On the Coast of Angaride: Classes in Paleontology

Angaride is the name of a Paleozoic continent which existed in place of Siberia between 570 and 250 million years ago called after the Angara River, where sediments throughout the catchment (and elsewhere in Central Siberia) store extremely rich Paleozoic flora of temperate climate. Time transformed the layers of dead leaves, brunches, and tree stumps into thick coal measures of the Tunguska and Kuznetsk basins. The name Angaride sounds like Atlantide, a fabulous land believed to have sunk into the sea abyss in the distant past. Angaride, on the contrary, had been rising up from the ocean for millions of years. It was encircled by shallow seas and broad shelf expanses. Continental deposition there began over 4 billion years ago. Angaride moved from the southern to northern hemisphere in a slow but steady travel, and its large crustal block was at the equator in the earliest Paleozoic. The former geographic position of the continent left an imprint on its history. Warm shallow seas were favorable to building an enormous barrier reef, about 1500 km in diameter, which enclosed a giant evaporation salt basin separated by a neck from a basin of shale deposition. Thus there arose a broad range of habitats which became home for marine organisms. It might be there, who knows, that life, the first live cell, made its appearance on the Earth…

Over half a billion years ago, at the Precambrian (Cryptozoic)/Paleozoic boundary, the Earth’s water and air chemistry suffered dramatic changes, largely due to the effect of live organisms and their ability for photosynthesis. Ubiquitous single-celled algae consumed carbon dioxide and released oxygen, and extracted dissolved carbonates from water. As a result, they reduced atmospheric CO₂ and increased O₂, and, when dead, produced kilometers-thick algal limestones. Animals responded to the chemical change by developing a skeleton, an endoskeleton (as in fishes) or an exoskeleton (as in turtles).

Archaeocyaths were the first to build a complex skeleton. They were followed by trilobites, arthropodal organisms which were dominant in the Cambrian, proliferous through Ordovician, Silurian, and Devonian time, and became extinct by the close of the Permian. The first carnivores, cephalopodal molluscs, initiated as early as in the Cambrian to become true sea terrorists later in the Ordovician.

LOWER MULTICELLULAR ORGANISMS

Lower multicellular organisms were the first in the geological history to develop a skeleton. The event occurred at the Vendian/Cambrian boundary and may have been driven by the change in water chemistry or was helped by simultaneous weakening of hard UV radiation due to better screening by atmospheric gases; or, maybe, a dramatic change in water salinity caused mass mutations responsible for the unusual ability in living organisms. All these are just hypotheses.
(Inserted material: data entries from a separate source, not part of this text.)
Lemma add_project_failure_rolled_back_witness :
  ~ In (lower "Added") (keys (registry world_with_folder))
  /\ snd (add_project cfg0 "Added" "/data/x" true world_with_folder)
     = Raise (ValueError "Invalid Project Folder: /data/x")
  /\ registry (fst (add_project cfg0 "Added" "/data/x" true world_with_folder))
     = registry world_with_folder.
Proof.
  assert (Hnot : ~ In (lower "Added") (keys (registry world_with_folder))).
  { intros [Heq|[]]. discriminate Heq. }
  split; [exact Hnot|].
  destruct (add_project_failure_rolled_back cfg0 "Added" "/data/x" true
              world_with_folder) as (Hraise & _ & _ & Hstore).
  pose proof (Hstore Hnot eq_refl eq_refl) as Hsnd.
  split; [exact Hsnd|]. apply (Hraise _ Hsnd).
Defined.

(* ================================================================= *)
(** * Part III: further properties of the sources *)
(* ================================================================= *)

(** ** More on dictionaries *)

Lemma keys_dict_update_new {V : Type} (k : string) (v : V) (d : dict V) :
  dict_mem k d = false -> keys (dict_update k v d) = (keys d ++ [k])%list.
Proof.
  induction d as [|[k' v'] d IH]; [reflexivity|].
  rewrite dict_mem_cons. intros Hk. apply orb_false_iff in Hk as [Hk Hd].
  cbn [dict_update]. rewrite Hk. cbn [keys map fst app].
  f_equal. apply IH, Hd.
Qed.

Lemma dict_get_update_other {V : Type} (a k : string) (v : V) (d : dict V) :
  a <> k -> dict_get a (dict_update k v d) = dict_get a d.
Proof.
  intros Hak. apply String.eqb_neq in Hak.
  induction d as [|[k' v'] d IH]; cbn [dict_update dict_get].
  - now rewrite Hak.
  - destruct (String.eqb_spec k k') as [->|Hk]; cbn [dict_get].
    + now rewrite Hak.
    + now rewrite IH.
Qed.

Lemma dict_mem_false {V : Type} (k : string) (d : dict V) :
  ~ In k (keys d) -> dict_mem k d = false.
Proof.
  intros Hnot. destruct (dict_mem k d) eqn:Hk; [|reflexivity].
  apply dict_mem_In in Hk. contradiction.
Qed.

Lemma keys_dict_del_subset {V : Type} (a k : string) (d : dict V) :
  In a (keys (dict_del k d)) -> In a (keys d).
Proof.
  induction d as [|[k' v'] d IH]; [intros []|].
  cbn [dict_del]. destruct (String.eqb k k').
  - intros Ha. now right.
  - intros [Ha|Ha]; [now left|right; now apply IH].
Qed.

(** With distinct keys, the deleted key is gone. *)
Lemma dict_del_unlisted {V : Type} (k : string) (d : dict V) :
  NoDup (keys d) -> ~ In k (keys (dict_del k d)).
Proof.
  induction d as [|[k' v'] d IH]; [intros _ []|].
  cbn [keys map fst]. intros Hnd. inversion Hnd as [|x l Hx Hl]; subst.
  cbn [dict_del]. destruct (String.eqb_spec k k') as [->|Hk].
  - exact Hx.
  - cbn [keys map fst]. intros [Heq|Hin]; [congruence|]. now apply IH.
Qed.

(** A listing with one name added, whatever its place. *)
Lemma keys_with_new_name (names : list string) (name n : string) :
  In n (names ++ [name])%list <-> In n names \/ n = name.
Proof.
  rewrite in_app_iff. cbn [In]. split.
  - intros [Hin|[Heq|[]]]; [now left|now right].
  - intros [Hin|Heq]; [now left|right; now left].
Qed.

Lemma length_with_new_name (names : list string) (name : string) :
  List.length (names ++ [name])%list = S (List.length names).
Proof. rewrite length_app. cbn [List.length]. now rewrite Nat.add_1_r. Qed.

Section RegistryMore.

Context {B : Type} `{Backend B}.
Variable cfg : settings.

Lemma registry_some (name : string) (w : world B) :
  In name (keys (registry w)) -> projects (index w) = Some (registry w).
Proof.
  unfold registry. destruct (projects (index w)); [reflexivity|intros []].
Qed.

(** X1.  [set_active_project] on a registered name returns the name, after
    which [get_active_project()] returns it and the registry is the same; on
    a name that is not registered it raises ([ValueError], or [KeyError] when
    the index has no [projects] key) and leaves the world as it was. *)
Theorem set_active_project_checked (name : string) (w : world B) :
  (In name (keys (registry w)) ->
   exists w',
     set_active_project cfg name w = (w', Ok name)
     /\ get_active_project w' = (w', Ok name)
     /\ registry w' = registry w)
  /\ (~ In name (keys (registry w)) ->
      exists e,
        set_active_project cfg name w = (w, Raise e)
        /\ (e = ValueError ("Project " ++ name ++ " does not exist")
            \/ e = KeyError "projects")).
Proof.
  split.
  - intros Hin.
    destruct (set_active_project_ok cfg name w (registry w)
                (registry_some name w Hin) (proj2 (dict_mem_In _ _) Hin))
      as (w' & Hset & Hw').
    exists w'. split; [exact Hset|].
    rewrite get_active_project_eq. unfold active, registry at 1.
    rewrite Hw'. split; reflexivity.
  - intros Hnot. unfold set_active_project. rewrite bind_read_yaml.
    destruct (projects (index w)) as [d|] eqn:Hd.
    + assert (Hmem : dict_mem name d = false).
      { apply dict_mem_false. unfold registry in Hnot. now rewrite Hd in Hnot. }
      rewrite Hmem. eexists. split; [reflexivity|now left].
    + eexists. split; [reflexivity|now right].
Qed.

(** X2.  [new_project] with a name whose lower-cased form is not registered
    registers that form with the folder given (the lower-cased name by
    default): the listing then holds the names it held and the new one, one
    name more than before, in whatever order; the other entries stay as
    they were; the pointer goes to the new project when [activate] is set
    and stays put otherwise.  This holds of the world the call leaves
    whether the final [_load_project] returns or raises. *)
Theorem new_project_registers (name : string) (display_name description : option string)
        (metadata : option (list (string * string))) (folder : option string)
        (activate : bool) (w : world B) :
  ~ In (lower name) (keys (registry w)) ->
  let w' := fst (new_project cfg name display_name description metadata folder
                             activate w) in
  (exists names,
      get_projects w' = (w', Ok names)
      /\ (forall n, In n names <-> In n (keys (registry w)) \/ n = lower name)
      /\ List.length names = S (List.length (keys (registry w))))
  /\ dict_get (lower name) (registry w')
     = Some {| folder := match folder with Some f => f | None => lower name end |}
  /\ (forall other, other <> lower name ->
        dict_get other (registry w') = dict_get other (registry w))
  /\ active_project (index w')
     = (if activate then Some (lower name) else active_project (index w)).
Proof.
  intros Hnot w'. apply dict_mem_false in Hnot.
  pose proof (new_project_index cfg name display_name description metadata
                                folder activate w) as Hi.
  fold w' in Hi. rewrite Hnot in Hi.
  apply views_of_index in Hi as [Hr Ha].
  rewrite get_projects_eq, Hr. split; [|repeat split].
  - eexists. split; [reflexivity|]. rewrite (keys_dict_update_new _ _ _ Hnot).
    split; [apply keys_with_new_name|apply length_with_new_name].
  - apply dict_get_update.
  - intros other Hother. now apply dict_get_update_other.
  - exact Ha.
Qed.

Lemma registry_same_index (w w' : world B) :
  index w' = index w -> registry w' = registry w /\ active w' = active w.
Proof. intros Hi. unfold registry, active. now rewrite Hi. Qed.

Lemma dict_get_mem {V : Type} (k : string) (d : dict V) (v : V) :
  dict_get k d = Some v -> dict_mem k d = true.
Proof.
  induction d as [|[k' v'] d IH]; [discriminate|].
  cbn [dict_get]. rewrite dict_mem_cons.
  destruct (String.eqb k k'); [reflexivity|exact IH].
Qed.

(** X3.  Names are lower-cased by [new_project] and by nothing else: after
    [new_project(name)] with a name that has an upper-case letter (and is not
    itself a key), the project is registered under the lower-cased name,
    [set_active_project(name)] raises [ValueError], and [delete_project(name)]
    and [remove_project(name)] change nothing. *)
Theorem names_lowered_on_creation_only (name : string)
        (display_name description : option string)
        (metadata : option (list (string * string))) (folder : option string)
        (activate : bool) (w : world B) :
  lower name <> name ->
  ~ In name (keys (registry w)) ->
  let w1 := fst (new_project cfg name display_name description metadata folder
                             activate w) in
  In (lower name) (keys (registry w1))
  /\ set_active_project cfg name w1
     = (w1, Raise (ValueError ("Project " ++ name ++ " does not exist")))
  /\ delete_project cfg name w1 = (w1, Ok (Projects (registry w1)))
  /\ remove_project cfg name w1 = (w1, Ok (Projects (registry w1))).
Proof.
  intros Hlower Hnot w1.
  pose proof (new_project_index cfg name display_name description metadata
                                folder activate w) as Hi.
  fold w1 in Hi.
  assert (Hviews : In (lower name) (keys (registry w1))
                   /\ dict_mem name (registry w1) = false).
  { destruct (dict_mem (lower name) (registry w)) eqn:Hdup.
    - destruct (registry_same_index w w1 Hi) as [-> _].
      split; [now apply dict_mem_In|now apply dict_mem_false].
    - apply views_of_index in Hi as [-> _]. split.
      + apply dict_mem_In. now rewrite dict_mem_update, String.eqb_refl.
      + rewrite dict_mem_update, (dict_mem_false _ _ Hnot), orb_false_r.
        apply String.eqb_neq. congruence. }
  destruct Hviews as [Hin Hmem].
  split; [exact Hin|]. split; [|split].
  - unfold set_active_project.
    rewrite bind_read_yaml, (registry_some _ _ Hin), Hmem. reflexivity.
  - now apply delete_project_absent.
  - now apply remove_project_absent.
Qed.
Some Siberian scientists assign lower metazoans to a separate kingdom of Inferibionta with two subkingdoms of Archaeata, extinct organisms, and Porifera, extant sponges.

Paleozoic Archaeata built sophisticated frameworks of a just technocratic habit with interleaved perforated cones and cylinders intricately divided by septa, a tracery of bars and tubes, geometrically lined cubes or heavy tablets, and labyrinths of peculiar cellular plates.

The nature of these fantastic fossils is sometimes hard to decipher. Paleontologists classify Archaeata either with animals or with plants; others suggest they are dividual organisms. Dividualism in this context is a special dual combination when some organismal structure behaves as an individual and at the same time as a colony of single-celled animals.

ARCHAEOCYATHS

The name comes from the Greek arche “ancient” and cyathus “cup” and refers literally to a cone-shaped stone cup, though some forms rather resemble a mushroom or a dish; or sometimes a queer waist turns a regular-shaped cone into a fancy figure baffling all description.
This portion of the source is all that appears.